─── EXERCISE DATA ───

(** X4. After the mark command has given a task the status [status], the
    list command with that status as filter prints the line of the task,
    and with any other status as filter it does not show the task. *)
Theorem mark_then_list tid_arg tid rest status w tasks :
  py_int tid_arg = IntOk tid -> valid_utf8 status = true ->
  valid_utf8 (clock w (ticks w)) = true ->
  holds w tasks -> collection tasks ->
  (exists t, In t tasks /\ task_id t = Some tid) ->
  exists w' tasks' t',
    cmd_mark (tid_arg :: rest) status w = Ok tt w'
    /\ holds w' tasks' /\ In t' tasks' /\ task_id t' = Some tid
    /\ list_tasks (Some status) w'
       = Ok tt (printed (map task_line (filter (matches (Some status)) tasks')) w')
    /\ In (task_line t') (map task_line (filter (matches (Some status)) tasks'))
    /\ (forall other, other <> status ->
          list_tasks (Some other) w' = Ok tt (printed (listing (Some other) tasks') w')
          /\ ~ In t' (filter (matches (Some other)) tasks')).
Proof.
  intros Hint Hst Hclock Hh Hc (t0 & Hin0 & Htid0).
  destruct (find_task_collection tid tasks Hc)
    as [(i & d & Hf & Hd & Hnth & Htid & _)|[_ Hnone]]; [|now elim (Hnone t0 Hin0)].
  destruct (cmd_mark_run tid_arg tid rest status w tasks i d
              Hint Hst Hclock Hh Hc Hf Hd Hnth) as (Hrun & Hheld & Hc' & _).
  cbv zeta in Hrun, Hheld, Hc'.
  set (t' := JObj (dict_set "updatedAt" (JStr (clock w (ticks w)))
                     (dict_set "status" (JStr status) d))) in *.
  set (tasks' := list_set i t' tasks) in *.
  assert (Hin : In t' tasks').
  { eapply nth_error_In. eapply list_set_same. exact Hnth. }
  assert (Hs : str_field "status" t' = Some status).
  { unfold t'. now rewrite !str_field_set. }
  assert (Hm : In t' (filter (matches (Some status)) tasks')).
  { apply filter_In. split; [exact Hin|]. unfold matches. rewrite Hs.
    apply String.eqb_refl. }
  eexists _, tasks', t'.
  split; [exact Hrun|]. split; [exact Hheld|]. split; [exact Hin|]. split.
  { unfold t'. rewrite !task_id_set by discriminate. exact Htid. }
  split.
  { rewrite (list_tasks_listing _ _ tasks' Hheld Hc').
    now rewrite (listing_shown _ _ t' Hm). }
  split; [now apply in_map|].
  intros other Hother. split; [now apply list_tasks_listing|].
  intros Hin'. apply filter_In in Hin' as [_ Hin']. unfold matches in Hin'.
  rewrite Hs in Hin'. apply String.eqb_eq in Hin'. congruence.
Qed.

Lemma mark_then_list_witness :
  exists w' tasks' t',
    cmd_mark ["1"] "done" sample_world = Ok tt w'
    /\ holds w' tasks' /\ In t' tasks' /\ task_id t' = Some 1%Z
    /\ list_tasks (Some "done") w'
       = Ok tt (printed (map task_line (filter (matches (Some "done")) tasks')) w')
    /\ In (task_line t') (map task_line (filter (matches (Some "done")) tasks'))
    /\ (forall other, other <> "done" ->
          list_tasks (Some other) w' = Ok tt (printed (listing (Some other) tasks') w')
          /\ ~ In t' (filter (matches (Some other)) tasks')).
Proof.
  apply (mark_then_list "1" 1%Z [] "done" sample_world sample_tasks).
  - reflexivity.
  - reflexivity.
  - reflexivity.
  - unfold holds. cbn [file sample_world]. split; vm_compute; reflexivity.
  - reflexivity.
  - eexists. split; [left; reflexivity | reflexivity].
Defined.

───

**TASK DETAILS**
Given the records above, return exactly the lines starting at the line containing "<> status ->" and ending at the line containing "as [(i & d & Hf", including both.

**RESULT BELOW**
    /\ (forall other, other <> status ->
          list_tasks (Some other) w' = Ok tt (printed (listing (Some other) tasks') w')
          /\ ~ In t' (filter (matches (Some other)) tasks')).
Proof.
  intros Hint Hst Hclock Hh Hc (t0 & Hin0 & Htid0).
  destruct (find_task_collection tid tasks Hc)
    as [(i & d & Hf & Hd & Hnth & Htid & _)|[_ Hnone]]; [|now elim (Hnone t0 Hin0)].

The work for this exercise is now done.